In the records below, find each line holding the word "change" and copy it.

## Extracted records:
+++++

(* ===== verification/ServerHello.v ===== *)
(** Reading a server's first flight: [tls_alpn.go], [tls_extensions.go] and
    the extension readers of [tls_jarm.go] - the ServerHello message among the
    records of the connection, its extension block, and what the block says
    about ALPN, the selected version and the two posture extensions. *)

From Stdlib Require Import ZArith List String Ascii Strings.Byte Lia Bool.
From stdpp Require Import base list strings numbers.
From S2P Require Import Prelude Bytes GoStrings Stream Extensions Flight.
Open Scope Z_scope.

(** ** The extension block of a ServerHello *)

Definition serverHelloExtensions (body : bytes) : outcome (option bytes) :=
  if blen body <? 35 then Ret None else
  sid <~ index body 34 ;;
  let off := 35 + bval sid + 2 + 1 in
  if blen body <? off + 2 then Ret None else
  e1 <~ index body off ;;
  e0 <~ index body (off + 1) ;;
  let extLen := be16 e1 e0 in
  let off := off + 2 in
  if blen body <? off + extLen then Ret None else
  ext <~ slice body off (off + extLen) ;;
  Ret (Some ext).

(** ** Readers of one extension *)

Definition extensionPresent (ext : bytes) (wantType : Z) : outcome bool :=
  orElse false
    (walkExts (fun _ => Ret (inr false))
       (fun a extType _ => Ret (if extType =? wantType then Return true else Next a))
       ext tt).

Definition alpnOfData (data : bytes) : outcome string :=
  if blen data <? 3 then Ret ""%string else
  b <~ index data 2 ;;
  let plen := bval b in
  if blen data <? 3 + plen then Ret ""%string else
  p <~ slice data 3 (3 + plen) ;;
  Ret (toString p).

Definition alpnFromExtensions (ext : bytes) : outcome string :=
  orElse ""%string
    (walkExts (fun _ => Ret (inr ""%string))
       (fun a extType data =>
          if extType =? 16 then s <~ alpnOfData data ;; Ret (Return s) else Ret (Next a))
       ext tt).

Definition supportedVersionsFromExtensions (ext : bytes) : outcome Z :=
  orElse 0
    (walkExts (fun _ => Ret (inr 0))
       (fun a extType data =>
          if (extType =? 43) && (2 <=? blen data) then
            v1 <~ index data 0 ;; v0 <~ index data 1 ;; Ret (Return (be16 v1 v0))
          else Ret (Next a))
       ext tt).

(** ** Specifications over the list of extensions *)

Definition firstExt (ty : Z) (l : list (Z * bytes)) : option bytes :=
  match filter (fun e => fst e = ty) l with [] => None | e :: _ => Some (snd e) end.

Lemma firstExt_cons ty t d l :
  firstExt ty ((t, d) :: l) = if t =? ty then Some d else firstExt ty l.
Proof.
  unfold firstExt. cbn. destruct (Z.eqb_spec t ty) as [->|Hne].
  - by rewrite decide_True.
  - by rewrite decide_False.
Qed.

Lemma foldExts_find {R} (P : Z -> bytes -> bool) (f : Z -> bytes -> R) (dflt : R) l t :
  orElse dflt
    (foldExts (fun _ : unit => Ret (inr dflt))
       (fun a ty d => Ret (if P ty d then Return (f ty d) else Next a)) l t tt)
  = Ret (match List.find (fun e => P (fst e) (snd e)) l with
         | Some e => f (fst e) (snd e)
         | None => dflt
         end).
Proof.
  induction l as [|[ty d] l IH]; cbn; [by destruct t|].
  destruct (P ty d); [done|]. exact IH.
Qed.

Lemma foldExts_ext {A R} ov (f g : A -> Z -> bytes -> outcome (step A R)) l t a :
  (forall a ty d, f a ty d = g a ty d) -> foldExts ov f l t a = foldExts ov g l t a.
Proof.
  intros H. revert a. induction l as [|[ty d] l IH]; intros a; cbn; [done|].
  rewrite H. destruct (g a ty d) as [[a'|a'|r]|e| |]; auto.
Qed.

(** The first extension of the wanted type decides, wherever the block breaks off. *)
Lemma extensionPresent_spec ext want :
  extensionPresent ext want = Ret (existsb (fun e => fst e =? want) (fst (extList ext))).
Proof.
  unfold extensionPresent. rewrite walkExts_spec. destruct (extList ext) as [l t]. cbn.
  rewrite (foldExts_find (fun ty _ => ty =? want) (fun _ _ => true)). f_equal.
  induction l as [|[ty d] l IH]; cbn; [done|]. destruct (ty =? want); done.
Qed.

(** The value [alpnOfData] gives, as a total function. *)
Definition alpnValue (data : bytes) : string :=
  match data with
  | _ :: _ :: n :: p =>
      if blen p <? bval n then ""%string else toString (take (Z.to_nat (bval n)) p)
  | _ => ""%string
  end.

Lemma alpnOfData_spec data : alpnOfData data = Ret (alpnValue data).
Proof.
  unfold alpnOfData. destruct data as [|a [|b [|n p]]]; try done.
  rewrite !blen_cons. pose proof (blen_nonneg p). pose proof (bval_range n).
  rewrite (proj2 (Z.ltb_ge _ _)) by lia. unfold alpnValue.
  change (a :: b :: n :: p) with ([a; b; n] ++ p).
  rewrite index_app_l by (rewrite !blen_cons, blen_nil; lia).
  change (index [a; b; n] 2) with (@Ret byte n). cbn [bind].
  destruct (blen p <? bval n) eqn:E; to_prop.
  - by rewrite (proj2 (Z.ltb_lt _ _)) by lia.
  - rewrite (proj2 (Z.ltb_ge _ _)) by lia.
    rewrite <- (take_drop (Z.to_nat (bval n)) p) at 1.
    rewrite slice_mid; [done|done|].
    rewrite blen_take by lia. rewrite !blen_cons, blen_nil. lia.
Qed.

Lemma alpnFromExtensions_spec ext :
  alpnFromExtensions ext =
  Ret (match firstExt 16 (fst (extList ext)) with Some d => alpnValue d | None => ""%string end).
Proof.
  unfold alpnFromExtensions. rewrite walkExts_spec. destruct (extList ext) as [l t]. cbn [fst].
  erewrite foldExts_ext; [rewrite (foldExts_find (fun ty _ => ty =? 16) (fun _ d => alpnValue d))|].
  - f_equal. induction l as [|[ty d] l IH]; cbn; [done|].
    rewrite firstExt_cons. by destruct (ty =? 16).
  - intros a ty d. cbn. rewrite alpnOfData_spec. by destruct (ty =? 16).
Qed.

Lemma supportedVersions_spec ext :
  supportedVersionsFromExtensions ext =
  Ret (match List.find (fun e => (fst e =? 43) && (2 <=? blen (snd e))) (fst (extList ext)) with
       | Some (_, v1 :: v0 :: _) => be16 v1 v0
       | _ => 0
       end).
Proof.
  unfold supportedVersionsFromExtensions. rewrite walkExts_spec.
  destruct (extList ext) as [l t]. cbn [fst].
  erewrite foldExts_ext; [rewrite (foldExts_find (fun ty d => (ty =? 43) && (2 <=? blen d))
      (fun _ d => match d with v1 :: v0 :: _ => be16 v1 v0 | _ => 0 end))|].
  - f_equal. destruct (List.find _ l) as [[ty d]|]; done.
  - intros a ty d. cbn.
    destruct ((ty =? 43) && (2 <=? blen d)) eqn:E; [|done].
    apply andb_true_iff in E as [_ E].
    destruct d as [|v1 [|v0 d]]; try done. rewrite !blen_cons in E. to_prop.
    pose proof (blen_nonneg d).
    change (v1 :: v0 :: d) with ([v1; v0] ++ d).
    rewrite (index_app_l [v1; v0] d 0), (index_app_l [v1; v0] d 1) by (unfold blen; cbn; lia).
    done.
Qed.

(** [serverHelloExtensions] never panics; on a well-formed body it gives the
    extension block. *)
Lemma serverHelloExtensions_safe body : safe (serverHelloExtensions body).
Proof.
  unfold safe, serverHelloExtensions. wp_steps; try done. to_prop.
  apply wp_index; [lia|]. intros sid _. pose proof (bval_range sid).
  wp_steps; try done. to_prop.
  apply wp_index; [lia|]. intros e1 _. wp_step. apply wp_index; [lia|]. intros e0 _.
  pose proof (be16_range e1 e0). wp_steps; try done. to_prop.
  apply wp_slice; try lia. done.
Qed.

(** ** The ServerHello among the records of the connection *)

(** [if hsType == 0x02 { return body[i+4:end] }] *)
Definition onServerHello (recBody : bytes) (hsType : byte) (lo hi : Z) : outcome (option (option bytes)) :=
  if beq hsType x02 then body <~ slice recBody lo hi ;; Ret (Some (Some body)) else Ret None.

Section ReadServerHello.
Context {C : Type} `{Reader C}.

(** [readServerHelloBody(conn)]: [None] for [nil]. *)
Definition readServerHelloBody (c : C) : outcome (option bytes) := readFlight None onServerHello c.

(** [readServerHelloALPN(conn)] *)
Definition readServerHelloALPN (c : C) : outcome string :=
  body <~ readServerHelloBody c ;;
  match body with
  | None => Ret ""%string
  | Some body =>
      ext <~ serverHelloExtensions body ;;
      match ext with None => Ret ""%string | Some ext => alpnFromExtensions ext end
  end.
End ReadServerHello.

Definition pickServerHello (ty : byte) (body : bytes) : option (option bytes) :=
  if beq ty x02 then Some (Some body) else None.

#[export] Instance onServerHello_handler : Handler onServerHello pickServerHello.
Proof.
  intros recBody ty lo hi Hlo Hhi. unfold onServerHello, pickServerHello. destruct (beq ty x02); [|done].
  by rewrite slice_ok by lia.
Qed.

(** A body [readServerHelloBody] returns is a ServerHello message of the stream. *)
Definition bodyFound (stream : bytes) (r : option bytes) : Prop :=
  match r with Some body => occurs (encMsg x02 body) stream | None => True end.

Lemma wp_readServerHelloBody {C} `{Reader C} (c : C) :
  wp (readServerHelloBody c) (bodyFound (pending c)) (fun _ => False).
Proof.
  eapply wp_mono; [apply (wp_readFlight None onServerHello pickServerHello c)| |done].
  intros r [->|(ty & body & Hp & Ho)]; [done|]. unfold pickServerHello in Hp.
  destruct (beq ty x02) eqn:E; [|done]. apply beq_true in E as ->. by injection Hp as <-.
Qed.

Lemma firstPick_serverHello msgs body rest :
  Forall (fun m => fst m <> x02) msgs ->
  firstPick pickServerHello (msgs ++ (x02, body) :: rest) = Some (Some body).
Proof.
  intros Hm. rewrite firstPick_app. replace (firstPick pickServerHello msgs) with (@None (option bytes)); [done|].
  induction Hm as [|[ty m] msgs Hty Hm IH]; [done|]. cbn [firstPick fst snd pickServerHello] in *.
  unfold pickServerHello at 1. destruct (beq ty x02) eqn:E; [by apply beq_true in E|done].
Qed.

Section Complete.
Context {C : Type} `{Reader C}.

(** A stream that starts with a handshake record holding a ServerHello. *)
Lemma readServerHelloBody_finds (c : C) v1 v0 msgs body mrest rest :
  let payload := flat_map (fun m => encMsg (fst m) (snd m)) msgs ++ encMsg x02 body ++ mrest in
  pending c = encRecord x16 [v1; v0] payload ++ rest ->
  Forall (fun m => fst m <> x02 /\ blen (snd m) < 16777216) msgs ->
  blen payload <= 18432 ->
  readServerHelloBody c = Ret (Some body).
Proof.
  intros payload Hp Hm Hl.
  assert (Hpay : payload = encMsgs (msgs ++ [(x02, body)]) ++ mrest).
  { unfold payload, encMsgs. rewrite flat_map_app. cbn [flat_map fst snd]. by rewrite app_nil_r, <- app_assoc. }
  assert (Hok : Forall msgOk (msgs ++ [(x02, body)])).
  { apply Forall_app. split; [eapply List.Forall_impl; [|exact Hm]; by intros m []|]. constructor; [|done].
    unfold msgOk. cbn [snd]. unfold payload in Hl. rewrite !blen_app, encMsg_length in Hl.
    pose proof (blen_nonneg mrest). pose proof (blen_nonneg (flat_map (fun m => encMsg (fst m) (snd m)) msgs)). lia. }
  assert (Hpos : 0 < blen payload).
  { unfold payload. rewrite !blen_app, encMsg_length. pose proof (blen_nonneg mrest). pose proof (blen_nonneg body).
    pose proof (blen_nonneg (flat_map (fun m => encMsg (fst m) (snd m)) msgs)). lia. }
  destruct (recordTurn_record None onServerHello c x16 v1 v0 payload rest Hp (conj Hpos Hl)) as (c' & _ & Ht).
  unfold readServerHelloBody, readFlight, orElse. cbn [loop]. rewrite Ht. cbn [beq].
  change (beq x16 x15) with false. change (beq x16 x16) with true. cbn [negb].
  pose proof (hsLoop_prefix None onServerHello pickServerHello [] (msgs ++ [(x02, body)]) (Some body) mrest
    (S (length payload)) Hok) as Hf.
  cbn [app] in Hf. rewrite <- Hpay in Hf. change (blen (@nil byte)) with 0 in Hf. unfold hsLoop. rewrite Hf; [done|..].
  - apply (firstPick_serverHello msgs body []). eapply List.Forall_impl; [|exact Hm]. by intros m [].
  - rewrite Hpay, (length_app (encMsgs _)). pose proof (length_encMsgs (msgs ++ [(x02, body)])). lia.
Qed.
End Complete.

Lemma readServerHelloBody_agree {C1 C2} `{Reader C1} `{Reader C2} (c1 : C1) (c2 : C2) :
  pending c1 = pending c2 -> readServerHelloBody c1 = readServerHelloBody c2.
Proof. apply readFlight_agree. Qed.

(** ** Claims about the ServerHello reader *)

(** [readServerHelloBody] returns for every peer and every way its bytes are
    cut into segments by the network: it needs no more turns than there are
    bytes, and a body it returns is the body of a ServerHello message, type and
    24-bit length included, that occurs in the stream. *)
Theorem readServerHelloBody_sound (c : conn) :
  exists r, readServerHelloBody c = Ret r /\ bodyFound (pending c) r.
Proof.
  pose proof (wp_readServerHelloBody c) as Hw.
  destruct (readServerHelloBody c) as [r| | |]; try done. by exists r.
Qed.

(** A ServerHello that follows other handshake messages in the first record
    is found, whatever the segmentation: over [readN] on a segmented connection
    the result is the one a reader of the whole stream gets. *)
Theorem readServerHelloBody_complete (c : conn) v1 v0 msgs body mrest rest :
  let record := flat_map (fun m => encMsg (fst m) (snd m)) msgs ++ encMsg x02 body ++ mrest in
  pending c = encRecord x16 [v1; v0] record ++ rest ->
  Forall (fun m => fst m <> x02 /\ blen (snd m) < 16777216) msgs ->
  blen record <= 18432 ->
  readServerHelloBody c = Ret (Some body) /\
  readServerHelloBody c = readServerHelloBody (C := bytes) (pending c).
Proof.
  intros record Hp Hm Hl. split; [by eapply readServerHelloBody_finds|].
  by apply readServerHelloBody_agree.
Qed.

Lemma readServerHelloBody_complete_witness :
  readServerHelloBody (C := conn)
    [([x16; x03], false); ([x03; x00; x0c; x08; x00; x00; x00; x02; x00; x00; x03; xaa], false);
     ([], false); ([xbb; xcc; x7f; x17], true)]
  = Ret (Some [xaa; xbb; xcc]).
Proof.
  apply (readServerHelloBody_complete
    [([x16; x03], false); ([x03; x00; x0c; x08; x00; x00; x00; x02; x00; x00; x03; xaa], false);
     ([], false); ([xbb; xcc; x7f; x17], true)] x03 x03 [(x08, [])] [xaa; xbb; xcc] [x7f] [x17]);
    [reflexivity|repeat constructor; discriminate|by vm_compute].
Defined.

(** What the program reads of a block of extensions: [extensionPresent],
    [alpnFromExtensions] and [supportedVersionsFromExtensions] never panic and
    look at the extensions of the block in order: the first says whether any has
    the wanted type, the protocol is that of the first extension of type 16, and
    the version is that of the first of type 43 with two bytes. *)
Theorem extensions_lookup ext want :
  let l := fst (extList ext) in
  extensionPresent ext want = Ret (existsb (fun e => fst e =? want) l) /\
  alpnFromExtensions ext
    = Ret (match firstExt 16 l with Some d => alpnValue d | None => ""%string end) /\
  supportedVersionsFromExtensions ext
    = Ret (match List.find (fun e => (fst e =? 43) && (2 <=? blen (snd e))) l with
           | Some (_, v1 :: v0 :: _) => be16 v1 v0
           | _ => 0
           end).
Proof.
  split; [apply extensionPresent_spec|]. split; [apply alpnFromExtensions_spec|].
  apply supportedVersions_spec.
Qed.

+++++

## Exercise answer:
  change (a :: b :: n :: p) with ([a; b; n] ++ p).
  change (index [a; b; n] 2) with (@Ret byte n). cbn [bind].
    change (v1 :: v0 :: d) with ([v1; v0] ++ d).
  change (beq x16 x15) with false. change (beq x16 x16) with true. cbn [negb].
  cbn [app] in Hf. rewrite <- Hpay in Hf. change (blen (@nil byte)) with 0 in Hf. unfold hsLoop. rewrite Hf; [done|..].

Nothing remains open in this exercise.